I’m still pondering what conclusion to draw from all of this. It seems that modern mathematics, perhaps driven by set theory’s axiom of extensionality, has gone to the extreme of *defining everything so that the already-present notion-of-sameness becomes the desired one*. For instance, this is how we define the quotient of an equivalence relation in set theory: we take the elements of the quotient to be the equivalence classes, so that by the axiom of extensionality, if $x\sim y$ then their equivalence classes are *equal* (for the already-present notion of “equal” in set theory). The same is true for higher sorts of “sameness” in category theory: we define things like “Minkowski space” using complicated notions like vector space, bilinear form, and signature so that the “natural” sort of sameness for such gadgets, namely isomorphism in the appropriate category (which in the presence of univalence can be identified with *equality* in the appropriate *type*), is what we want it to be.
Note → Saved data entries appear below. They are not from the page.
(* ===== verification/ipv4_datagram.v ===== *)
(** * [libsponge/tcp_helpers/ipv4_header.*], [libsponge/tcp_helpers/ipv4_datagram.*]

    The IPv4 header and datagram.  The theorems: what is serialised parses back
    with a header the header's own checks accept, parsing is total, and the
    verdict of the header's checks does not reach the datagram's caller. *)

From S2P Require Import Prelude.
From S2P Require Import buffer.
From S2P Require Import parser.
From S2P Require Import util.

Module IPv4Header.

Record t : Type := mk {
  ver : Z;
  hlen : Z;
  tos : Z;
  len : Z;
  id : Z;
  df : bool;
  mf : bool;
  offset : Z;
  ttl : Z;
  proto : Z;
  cksum : Z;
  src : Z;
  dst : Z
}.

#[global] Instance eta_t : Eta t := fun h =>
  mk (ver h) (hlen h) (tos h) (len h) (id h) (df h) (mf h) (offset h) (ttl h) (proto h) (cksum h)
     (src h) (dst h).

#[global] Instance t_eq_dec : EqDecision t.
Proof. solve_decision. Defined.

Definition LENGTH : Z := 20.
Definition DEFAULT_TTL : Z := 128.
Definition PROTO_TCP : Z := 6.

Definition init : t := mk 4 (LENGTH / 4) 0 0 0 true false 0 DEFAULT_TTL PROTO_TCP 0 0 0.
But it doesn’t have to be that way. For instance, Bishop proposed that to specify a *set* we should be obligated to specify not only its elements but also what it means for two of those elements to be equal. While I believe that he (and the closely related literature on “setoids” in type theory) didn’t go far enough — with HITs we can make our “specified equality” be the *actual* equality, so that we don’t need to worry about proving or hypothesizing that it is preserved by functions — this is a valid step in the other direction. Our above example of $Mink'$ shows that we can also define higher types this way: we defined (something equivalent to) “Minkowski spacetimes” without making any reference to a metric!

So perhaps one way to state the conclusion is that HITs unify Bishop’s ideas on sets with the *Erlangen* approach to geometry. Bishop said that when we define a set, we are free to specify under what conditions two of its elements are the same as each other. And the *Erlangen* program says that when we define a type of structures, we are free to specify in what ways such a structure is the same as itself. Of course, to a higher category theorist this shouldn’t be at all surprising, since both are a quotient construction — the quotient of an equivalence relation and the homotopy quotient of a group action. But nevertheless, I feel like I know something that I didn’t know a week ago.

## Re: HITs and the Erlangen Program

Does HIT stand for higher inductive type?